> **WHAT IS EXPECTED**:
Once you have read the entries, copy all of them exactly.

> **LISTED ENTRIES**:
☆ ☆ ☆ ☆ ☆ ☆ ☆

(** [Some (s, true)]: keep going; [Some (s, false)]: stop. *)
Definition write_legacy_epoll (now : Z) (s : Wb) (total sent : Z) (send : Z -> SendRes)
  : option (Wb * bool) :=
  let request := Z.min (total - sent) kMaxSendBytes in
  let r := send request in
  let s := bump sends_submitted 1
             (set_out s (wb_mem s) (set_request (wb_out s) false (u32 request))) in
  data ← mem_read (sb_mem (send_buf (wb_out s))) sent request;
  match r with
  | SrOk n =>
      if n <=? 0 then Some (note_send_stop s r, false)
      else
        let s := accept s (take (Z.to_nat n) data) in
        w ← commit_write (wb_out s) (u32 n);
        let s := bump bytes_sent (u64 n) (set_out s (wb_mem s) w) in
        let s := if n <? request then bump short_writes 1 s
                 else if write_drained w then bump sends_completed 1 s else s in
        Some (set_last_s s now, true)
  | SrErr _ => Some (note_send_stop s r, false)
  end.

(** The segment half of one round of [pump_epoll]. *)
Definition write_segments_epoll (now : Z) (s : Wb) (send : Z -> SendRes) : option (Wb * bool) :=
  '(w, has_borrow, total) ← build_segment_iov (wb_out s);
  match w_iov w with
  | [] => Some (set_out s (wb_mem s) w, false)
  | v =>
      let s := bump sends_submitted 1 (set_out s (wb_mem s) (set_request w true total)) in
      let s := if has_borrow : bool then bump zc_sends 1 s else s in
      data ← iov_read (wb_mem s) v;
      let r := send total in
      match r with
      | SrOk n =>
          if n <=? 0 then Some (note_send_stop s r, false)
          else
            let s := accept s (take (Z.to_nat n) data) in
            '(m, w, borrowed, rel) ← consume_segments (wb_mem s) (wb_out s) (u32 n);
            let s := bump zc_bytes borrowed (wb_releases (set_out s m w) rel) in
            let s := bump bytes_sent (u64 n) s in
            let s := bump (if u32 n <? total then short_writes else sends_completed) 1 s in
            Some (set_last_s s now, true)
      | SrErr _ => Some (note_send_stop s r, false)
      end
  end.

(** [pump_epoll(c)]: [kernel i] answers the [i]-th system call for a number of bytes; the
    boolean is [did]. *)
Fixpoint pump_epoll_loop (fuel : nat) (now : Z) (kernel : nat -> Z -> SendRes) (i : nat) (s : Wb)
  (did : bool) : option (Wb * bool) :=
  match fuel with
  | O => None
  | S fuel =>
      let w := wb_out s in
      let legacy_total := sb_len (send_buf w) in
      let legacy_sent := w_sent w in
      if legacy_sent <? legacy_total then
        '(s, go) ← write_legacy_epoll now s legacy_total legacy_sent (kernel i);
        if go : bool then pump_epoll_loop fuel now kernel (S i) s true else Some (s, did)
      else if has_pending_segments w then
        '(s, go) ← write_segments_epoll now s (kernel i);
        if go : bool then pump_epoll_loop fuel now kernel (S i) s true else Some (s, did)
      else if write_drained w && has_pending_fill w then
        pump_epoll_loop fuel now kernel i (set_out s (wb_mem s) (swap_buffers w)) did
      else Some (s, did)
  end.

(** ** io_uring: the write is submitted, and completes later *)
Definition submit_legacy (sqe_ok : bool) (s : Wb) (total sent : Z) : Wb * bool :=
  let request := Z.min (total - sent) kMaxSendBytes in
  if negb sqe_ok then (s, false)
  else
    let w := wb_out s in
    let s := set_sqe s (Some (SqeSend (negb (w_fill w)) (send_buf w) sent request)) in
    let w := set_send_inflight (set_request w false (u32 request)) true in
    (bump sends_submitted 1 (set_out s (wb_mem s) w), true).

(** The segment arm of [pump]. *)
Definition submit_segments (sqe_ok : bool) (s : Wb) : option (Wb * bool) :=
  '(w, has_borrow, total) ← build_segment_iov (wb_out s);
  let s := set_out s (wb_mem s) w in
  match w_iov w with
  | [] => Some (s, false)
  | _ =>
      if negb sqe_ok then Some (s, false)
      else
        let s := set_sqe s (Some SqeSendmsg) in
        let s := set_out s (wb_mem s) (set_send_inflight (set_request w true total) true) in
        let s := bump sends_submitted 1 s in
        Some (if has_borrow : bool then bump zc_sends 1 s else s, true)
  end.
(** The arm that may promote the fill buffer. *)
Definition submit_fill (sqe_ok : bool) (s : Wb) : Wb * bool :=
  let w := wb_out s in
  let w := if write_drained w && has_pending_fill w then swap_buffers w else w in
  let s := set_out s (wb_mem s) w in
  if w_sent w <? sb_len (send_buf w) then submit_legacy sqe_ok s (sb_len (send_buf w)) (w_sent w)
  else (s, false).

(** [pump(c)]; [sqe_ok] says whether the ring has a free entry. *)
Definition pump (sqe_ok : bool) (s : Wb) : option (Wb * bool) :=
  let w := wb_out s in
  if w_inflight w then Some (s, false)
  else if w_sent w <? sb_len (send_buf w) then
    Some (submit_legacy sqe_ok s (sb_len (send_buf w)) (w_sent w))
  else if has_pending_segments w then submit_segments sqe_ok s
  else Some (submit_fill sqe_ok s).

(** The kernel's half of a completion: the bytes behind the submitted location.  A staging buffer
    that was touched since its address was taken cannot be read. *)
Definition sqe_data (s : Wb) : option bytes :=
  match wb_sqe s with
  | Some (SqeSend ix block off len) =>
      if decide (out_buf (wb_out s) ix = block) then mem_read (sb_mem block) off len else None
  | Some SqeSendmsg => iov_read (wb_mem s) (w_iov (wb_out s))
  | None => None
  end.
Definition kernel_complete (s : Wb) (n : Z) : option Wb :=
  data ← sqe_data s; Some (set_sqe (accept s (take (Z.to_nat n) data)) None).

(** Accounting of [res] accepted bytes, shared by the live and the dead completion. *)
Definition consume_completed (s : Wb) (n : Z) : option Wb :=
  s ← (if w_segmented (wb_out s) then
         '(m, w, borrowed, rel) ← consume_segments (wb_mem s) (wb_out s) (u32 n);
         Some (bump zc_bytes borrowed (wb_releases (set_out s m w) rel))
       else
         w ← commit_write (wb_out s) (u32 n); Some (set_out s (wb_mem s) w));
  Some (bump net_output_bytes (u64 n) (bump bytes_sent (u64 n) s)).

☆ ☆ ☆ ☆ ☆ ☆ ☆

> **ANSWER BOX**:
(** [Some (s, true)]: keep going; [Some (s, false)]: stop. *)
Definition write_legacy_epoll (now : Z) (s : Wb) (total sent : Z) (send : Z -> SendRes)
  : option (Wb * bool) :=
  let request := Z.min (total - sent) kMaxSendBytes in
  let r := send request in
  let s := bump sends_submitted 1
             (set_out s (wb_mem s) (set_request (wb_out s) false (u32 request))) in
  data ← mem_read (sb_mem (send_buf (wb_out s))) sent request;
  match r with
  | SrOk n =>
      if n <=? 0 then Some (note_send_stop s r, false)
      else
        let s := accept s (take (Z.to_nat n) data) in
        w ← commit_write (wb_out s) (u32 n);
        let s := bump bytes_sent (u64 n) (set_out s (wb_mem s) w) in
        let s := if n <? request then bump short_writes 1 s
                 else if write_drained w then bump sends_completed 1 s else s in
        Some (set_last_s s now, true)
  | SrErr _ => Some (note_send_stop s r, false)
  end.

(** The segment half of one round of [pump_epoll]. *)
Definition write_segments_epoll (now : Z) (s : Wb) (send : Z -> SendRes) : option (Wb * bool) :=
  '(w, has_borrow, total) ← build_segment_iov (wb_out s);
  match w_iov w with
  | [] => Some (set_out s (wb_mem s) w, false)
  | v =>
      let s := bump sends_submitted 1 (set_out s (wb_mem s) (set_request w true total)) in
      let s := if has_borrow : bool then bump zc_sends 1 s else s in
      data ← iov_read (wb_mem s) v;
      let r := send total in
      match r with
      | SrOk n =>
          if n <=? 0 then Some (note_send_stop s r, false)
          else
            let s := accept s (take (Z.to_nat n) data) in
            '(m, w, borrowed, rel) ← consume_segments (wb_mem s) (wb_out s) (u32 n);
            let s := bump zc_bytes borrowed (wb_releases (set_out s m w) rel) in
            let s := bump bytes_sent (u64 n) s in
            let s := bump (if u32 n <? total then short_writes else sends_completed) 1 s in
            Some (set_last_s s now, true)
      | SrErr _ => Some (note_send_stop s r, false)
      end
  end.

(** [pump_epoll(c)]: [kernel i] answers the [i]-th system call for a number of bytes; the
    boolean is [did]. *)
Fixpoint pump_epoll_loop (fuel : nat) (now : Z) (kernel : nat -> Z -> SendRes) (i : nat) (s : Wb)
  (did : bool) : option (Wb * bool) :=
  match fuel with
  | O => None
  | S fuel =>
      let w := wb_out s in
      let legacy_total := sb_len (send_buf w) in
      let legacy_sent := w_sent w in
      if legacy_sent <? legacy_total then
        '(s, go) ← write_legacy_epoll now s legacy_total legacy_sent (kernel i);
        if go : bool then pump_epoll_loop fuel now kernel (S i) s true else Some (s, did)
      else if has_pending_segments w then
        '(s, go) ← write_segments_epoll now s (kernel i);
        if go : bool then pump_epoll_loop fuel now kernel (S i) s true else Some (s, did)
      else if write_drained w && has_pending_fill w then
        pump_epoll_loop fuel now kernel i (set_out s (wb_mem s) (swap_buffers w)) did
      else Some (s, did)
  end.

(** ** io_uring: the write is submitted, and completes later *)
Definition submit_legacy (sqe_ok : bool) (s : Wb) (total sent : Z) : Wb * bool :=
  let request := Z.min (total - sent) kMaxSendBytes in
  if negb sqe_ok then (s, false)
  else
    let w := wb_out s in
    let s := set_sqe s (Some (SqeSend (negb (w_fill w)) (send_buf w) sent request)) in
    let w := set_send_inflight (set_request w false (u32 request)) true in
    (bump sends_submitted 1 (set_out s (wb_mem s) w), true).

(** The segment arm of [pump]. *)
Definition submit_segments (sqe_ok : bool) (s : Wb) : option (Wb * bool) :=
  '(w, has_borrow, total) ← build_segment_iov (wb_out s);
  let s := set_out s (wb_mem s) w in
  match w_iov w with
  | [] => Some (s, false)
  | _ =>
      if negb sqe_ok then Some (s, false)
      else
        let s := set_sqe s (Some SqeSendmsg) in
        let s := set_out s (wb_mem s) (set_send_inflight (set_request w true total) true) in
        let s := bump sends_submitted 1 s in
        Some (if has_borrow : bool then bump zc_sends 1 s else s, true)
  end.
(** The arm that may promote the fill buffer. *)
Definition submit_fill (sqe_ok : bool) (s : Wb) : Wb * bool :=
  let w := wb_out s in
  let w := if write_drained w && has_pending_fill w then swap_buffers w else w in
  let s := set_out s (wb_mem s) w in
  if w_sent w <? sb_len (send_buf w) then submit_legacy sqe_ok s (sb_len (send_buf w)) (w_sent w)
  else (s, false).

(** [pump(c)]; [sqe_ok] says whether the ring has a free entry. *)
Definition pump (sqe_ok : bool) (s : Wb) : option (Wb * bool) :=
  let w := wb_out s in
  if w_inflight w then Some (s, false)
  else if w_sent w <? sb_len (send_buf w) then
    Some (submit_legacy sqe_ok s (sb_len (send_buf w)) (w_sent w))
  else if has_pending_segments w then submit_segments sqe_ok s
  else Some (submit_fill sqe_ok s).

(** The kernel's half of a completion: the bytes behind the submitted location.  A staging buffer
    that was touched since its address was taken cannot be read. *)
Definition sqe_data (s : Wb) : option bytes :=
  match wb_sqe s with
  | Some (SqeSend ix block off len) =>
      if decide (out_buf (wb_out s) ix = block) then mem_read (sb_mem block) off len else None
  | Some SqeSendmsg => iov_read (wb_mem s) (w_iov (wb_out s))
  | None => None
  end.
Definition kernel_complete (s : Wb) (n : Z) : option Wb :=
  data ← sqe_data s; Some (set_sqe (accept s (take (Z.to_nat n) data)) None).

(** Accounting of [res] accepted bytes, shared by the live and the dead completion. *)
Definition consume_completed (s : Wb) (n : Z) : option Wb :=
  s ← (if w_segmented (wb_out s) then
         '(m, w, borrowed, rel) ← consume_segments (wb_mem s) (wb_out s) (u32 n);
         Some (bump zc_bytes borrowed (wb_releases (set_out s m w) rel))
       else
         w ← commit_write (wb_out s) (u32 n); Some (set_out s (wb_mem s) w));
  Some (bump net_output_bytes (u64 n) (bump bytes_sent (u64 n) s)).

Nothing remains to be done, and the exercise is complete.